Eddy Mazout est chauffeur de taxi. Grosse moustache et gros nez, gapette vissée sur le crâne et ventre-montgolfière, il fait du théâtre en amateur pour résoudre ses problèmes de sociabilité. À ses côtés, Denis Sapin, manœuvre chez P.S.A.-Citroën et représentant syndical ; Jeannette la timide, prof de danse rouquine ; Benoît Couflont, le laid ; et Pistole, travailleur dans une ferraillerie, un brin violent. Dans la salle, leur prof, Igor. Ils les dirigent sous notre regard complice. Car Masques et nez est un vrai-faux cours de théâtre. Vrai, il est conforme à tous les cours, avec échauffement, etc. Faux en ce qu’il n’est pas une véritable improvisation, mais un canevas conçu la veille de chaque représentation, ainsi chaque soir renouvelé. C’est le génie de ce spectacle : intelligent, il interroge la question de la représentation et la bonté du théâtre, à travers une galerie de personnages sans cesse réinventés ; heureux, il permet aux comédiens de mettre en avant les textes qu’ils aiment sans jamais se répéter, bref de passer les trois semaines d’Avignon presque prospères et avec des salles qu’on imagine pleines.

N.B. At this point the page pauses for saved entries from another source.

(** What may happen: no change of the layout and no dragging of indicators; time goes on, and has
    gone on when a gesture ends; where the browser has moved the scroller to is inside. *)
Inductive allowed (s : scroller Q) : happening -> Prop :=
| allow_event e : (is_end (e_type e) = true -> (startTime (gest s) < now (the_page s))%Q) -> allowed s (Event e)
| allow_advance d : (0 <= d)%Q -> allowed s (Advance d)
| allow_timeout i : allowed s (Timeout i)
| allow_frames : allowed s Frames
| allow_computed c : computed_ok c -> allowed s (NewComputed c)
| allow_call c : call_ok c -> allowed s (Call c).

Inductive reachable : scroller Q -> Prop :=
| reach_start style t : reachable (start b opt user style (new_world t lay))
| reach_step s h : reachable s -> allowed s h -> reachable (after b opt user s h).

Lemma keeps_listener t h : keeps (ok_at t true) (listener_code b opt user h).
Proof. apply keeps_handle. Qed.

Lemma keeps_run_frame t f : frame_ok t f -> keeps (ok_at t true) (run_frame b opt user f).
Proof.
  intros Hf. destruct f; cbn [run_frame]; cbv zeta.
  - apply keeps_step; [reflexivity|apply keeps_listener|apply keeps_scrollTo; [reflexivity|apply keeps_listener]|exact Hf].
  - apply keeps_get. intros s0 H0. apply keeps_when, keeps_style.
  - apply keeps_get. intros s0 H0. apply keeps_when, keeps_indicatorStyle.
  - apply keeps_get. intros s0 H0. apply keeps_when, keeps_wrapperStyle.
Qed.

Lemma keeps_run_frames t : keeps (ok_at t true) (run_frames b opt user).
Proof.
  unfold run_frames. apply keeps_get. intros s0 H0. apply keeps_bind; [apply keeps_page; intros w; cbn; auto|intros _].
  intros s Hs. cbn [snd]. revert s Hs. generalize (ok_frames H0). induction (frames (the_page s0)) as [|f l IH]; intros F s Hs; [exact Hs|].
  cbn [fold_left]. inversion F; subst. apply IH; [assumption|]. apply keeps_run_frame; assumption.
Qed.

Lemma keeps_run_job t j : keeps (ok_at t true) (run_job b opt user j).
Proof.
  pose proof (keeps_listener t) as L. destruct j; cbn [run_job].
  - apply keeps_refresh; auto.
  - unfold wheel_end. apply keeps_bind; [apply keeps_when, keeps_execEvent, L|intros _]. apply keeps_set. intros s []. constructor; assumption.
  - unfold fade_to. apply keeps_bind; [apply keeps_wrapperStyle|intros _; apply keeps_indicator].
Qed.

Lemma keeps_run_timeout t i : keeps (ok_at t true) (run_timeout b opt user i).
Proof.
  unfold run_timeout. apply keeps_get. intros s0 H0. cbv zeta. destruct (find _ _) as [[[n due] j]|]; [|apply keeps_ret].
  apply keeps_when, keeps_bind; [apply keeps_clearTimeout|intros _; apply keeps_run_job].
Qed.

Lemma keeps_run_call t c : call_ok c -> keeps (ok_at t true) (run_call b opt user c).
Proof.
  intros Hc. pose proof (keeps_listener t) as L. destruct c; cbn [run_call call_ok] in *.
  - apply keeps_on.
  - apply keeps_off.
  - apply keeps_scrollTo; auto; apply Hc.
  - contradiction.
  - apply keeps_scrollToElement; auto.
  - apply keeps_goToPage; auto.
  - apply keeps_next; auto.
  - apply keeps_prev; auto.
  - apply keeps_refresh; auto.
  - apply keeps_bind; [apply keeps_resetPosition; auto|intros _; apply keeps_ret].
  - apply keeps_set. intros s []. constructor; assumption.
  - apply keeps_set. intros s []. constructor; assumption.
  - apply keeps_destroy; auto.
Qed.

(** Time goes on. *)
Lemma ok_advance t d s : (0 <= d)%Q -> ok_at t true s -> ok_at (t + d)%Q true (after b opt user s (Advance d)).
Proof.
  intros Hd []. constructor; try assumption; cbn; [rewrite ok_now0; reflexivity|].
  eapply Forall_impl; [|exact ok_frames0]. intros f Hf. destruct f; [|exact I..]. cbn in *.
  destruct Hf as (A & B & C & D & E). split; [exact A|]. split; [exact B|]. split; [exact C|]. split; [lra|exact E].
Qed.

(** ** The start *)

Hypothesis start_inside : in_x (o_startX opt) /\ in_y (o_startY opt).

Lemma returns_init : returns (_init b opt).
Proof. unfold _init, _initEvents, _initIndicators, _initWheel, _initSnap, _initKeys, Indicator_new. rets. Qed.

Lemma new_ok style t : ok_at t false (new_scroller style (new_world t lay)).
Proof.
  constructor; try reflexivity; try (constructor; fail); try exact I.
  - discriminate.
  - exact zero_in_x.
  - exact zero_in_y.
  - intros s E. unfold getComputedPosition. rewrite E. cbn [c_transform c_left c_top]. destruct (useTransform opt).
    + split; [exact zero_in_x|exact zero_in_y].
    + split; [exact zero_in_x|exact zero_in_y].
Qed.

(** [refresh] measures the scroller. *)
Lemma refresh_measures t h s : (forall x, keeps (ok_at t true) (h x)) -> ok_at t false s -> ok_at t true (snd (refresh b opt h s)).
Proof.
  intros Hh H. unfold refresh. unfold se_bind at 1. cbn [modify].
  assert (K : ok_at t true (set_geo (measured opt (the_layout (the_page s))) s)).
  { destruct H as [N L G X Y P C CO F]. constructor; try assumption. intros _. cbn. rewrite L. reflexivity. }
  revert K. generalize (set_geo (measured opt (the_layout (the_page s))) s). change (keeps (ok_at t true)
    (in_gesture (set_endTime #0) ;! in_gesture (set_directionX 0) ;! in_gesture (set_directionY 0) ;! _execEvent h (js "refresh") ;!
     resetPosition b opt h #0 ;! se_ret tt)).
  do 3 (apply keeps_bind; [apply keeps_gesture|intros _]). apply keeps_bind; [apply keeps_execEvent, Hh|intros _].
  apply keeps_bind; [apply keeps_resetPosition; auto|intros _]. apply keeps_ret.
Qed.

Lemma start_ok style t : ok_at t true (start b opt user style (new_world t lay)).
Proof.
  unfold start, construct.
  pose proof (keeps_init t false _ (new_ok style t)) as K. destruct (returns_init (new_scroller style (new_world t lay))) as (a & s' & E).
  unfold se_bind at 1. rewrite E in *. cbn [snd] in K.
  apply establish; [apply refresh_measures; [apply keeps_listener|exact K]|intros _].
  apply keeps_bind; [|intros _; apply keeps_set; intros s []; constructor; assumption].
  apply keeps_scrollTo; [reflexivity|apply keeps_listener|apply start_inside|apply start_inside|exact I].
Qed.

Lemma ok_after t s h : ok_at t true s -> allowed s h -> exists t', ok_at t' true (after b opt user s h).
Proof.
  intros H HA. destruct HA as [e He|d Hd|i| |c Hc|c Hc].
  - exists t. apply keeps_handleEvent; [reflexivity|apply keeps_listener|exact H].
  - exists (t + d)%Q. apply ok_advance; assumption.
  - exists t. apply keeps_run_timeout, H.
  - exists t. apply keeps_run_frames, H.
  - exists t. destruct H. constructor; assumption.
  - exists t. apply keeps_run_call; assumption.
Qed.

End Bounds.

Arguments ok_geo {_ _ _ _ _} _ _.
Arguments ok_x {_ _ _ _ _} _.
Arguments ok_y {_ _ _ _ _} _.

(** The options and the layout of a scroller that does not bounce: the easing does not
    overshoot, pages are no elements, sizes are integers, and it starts inside. *)
Record tame (opt : options Q) (lay : layout Q) : Prop := {
  tame_bounce : o_bounce opt = false;
  tame_easing : easing_ok (bounce_easing opt);
  tame_snap : match snap opt with SnapElements _ => False | _ => True end;
  tame_sizes : exists w h sw sh, clientWidth lay = inject_Z w /\ clientHeight lay = inject_Z h /\
    scroller_width lay = inject_Z sw /\ scroller_height lay = inject_Z sh;
  tame_steps : (0 <= or_number (snapStepX opt) (clientWidth lay))%Q /\ (0 <= or_number (snapStepY opt) (clientHeight lay))%Q;
  tame_start : in_x opt lay (o_startX opt) /\ in_y opt lay (o_startY opt)
}.

(** C2: A scroller that does not bounce stays inside its bounds.  Assumed are: bounce is off, startX and startY are inside,
    snapStepX and snapStepY not negative, and snap is not by elements; neither the bounce easing nor the easings given in calls
    overshoot, and [Math.sqrt] keeps 0 to 1; the sizes of wrapper and scroller are integers; and the listeners of the page move
    nothing.  Then after any sequence of pointer, wheel and key events, frames, ends of transitions, timeouts, passing of time
    and calls of methods the position, computed without rounding, lies between the lower bound of the layout and 0 on both axes.
    In the sequence a gesture is released later than its start time (which [_move] renews after 300 ms; in the same millisecond
    the code divides by 0), the browser reports places inside for a scroller in motion, and calls ask for no place outside;
    [scrollBy], changes of the layout and dragging of scrollbars are left out. *)
Theorem stays_in_bounds b opt user lay s :
  tame opt lay -> (forall v, (0 <= v <= 1)%Q -> (0 <= Math_sqrt v <= 1)%Q) -> (forall k s, still s (snd (user k s))) ->
  reachable b opt user lay s ->
  (maxScrollX (geo s) <= px s <= 0)%Q /\ (maxScrollY (geo s) <= py s <= 0)%Q /\ geo s = measured opt lay.
Proof.
  intros [T1 T2 T3 T4 T5 T6] S L R.
  assert (exists t, ok_at opt lay t true s) as (t & K).
  { induction R as [style t|s h R IH A]; [exists t; apply start_ok; auto|].
    destruct IH as (t & K). apply (ok_after b opt user lay T1 T2 T3 T4 T5 S L t); assumption. }
  rewrite (ok_geo K eq_refl). split; [apply (ok_x K)|split; [apply (ok_y K)|reflexivity]].
Qed.

End Theory.

(** ** A scroller that runs *)

(** Functions for rational numbers: a square root to twenty binary places. *)
#[local] Instance Maths_Q : Maths Q := {
  Math_sqrt v := Qmake (Z.sqrt (Qnum v * 2 ^ 40 / Zpos (Qden v))) (2 ^ 20);
  Math_sin v := v; Math_pow v _ := v; Math_PI := Qmake 355 113;
  show v := F64.digits (Qfloor v); toUpperCase := upper
}.

Definition sample_browser : browser :=
  mkBrowser (map js ["transform"; "transition"; "perspective"; "transitionDuration"; "transitionTimingFunction"]%string)
    false true false true (js "5.0 (X11; Linux x86_64)").

(** A page 1000 high in a window of 200. *)
Definition sample_layout : layout Q :=
  mkLayout #100 #200 (mkElement [(#0, #0)] #100 #200) #100 #1000 (fun _ => mkElement [(#0, #0)] #1 #1) (fun _ => []) (fun _ => mkBar #5 #200 #5 #20).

Igor structure le cours en deux temps : de l’impro et des tours de passage autour de textes appris, seul ou à deux. Ce soir, Benoît et Pistole goûtent aux envolées lyriques et sombres de Koltès et des premiers mots de la merveilleuse Nuit juste avant les forêts. Bouleversants tous deux, si justes derrière masques et nez, se départissant de tous leurs handicaps à l’instant de jouer, ces deux pitres écorchés profèrent une ode au théâtre, à ce trafic du désir dont parle Koltès. Ils en incarnent la beauté. Eddy, lui, a choisi d’interpréter le Prince dans la Mort du cygne. Jeannette danse le cygne blanc. Et là où de bons comédiens auraient fait rire, eux, pleins de finesse, vont chercher une larme au coin de l’œil, tandis que les pommettes remontent en esquissant un sourire. Le maladroit Eddy, dans son gros corps rehaussé d’une moustache, avec ses enjambées gauches et ses grands sauts balourds, suscite autant le rire que l’empathie. « Suis pas très à l’aise, mais j’ai tout donné. Personne se marre en regardant Noureev… Peut-être que Noureev il essayait de faire rire les gens ? »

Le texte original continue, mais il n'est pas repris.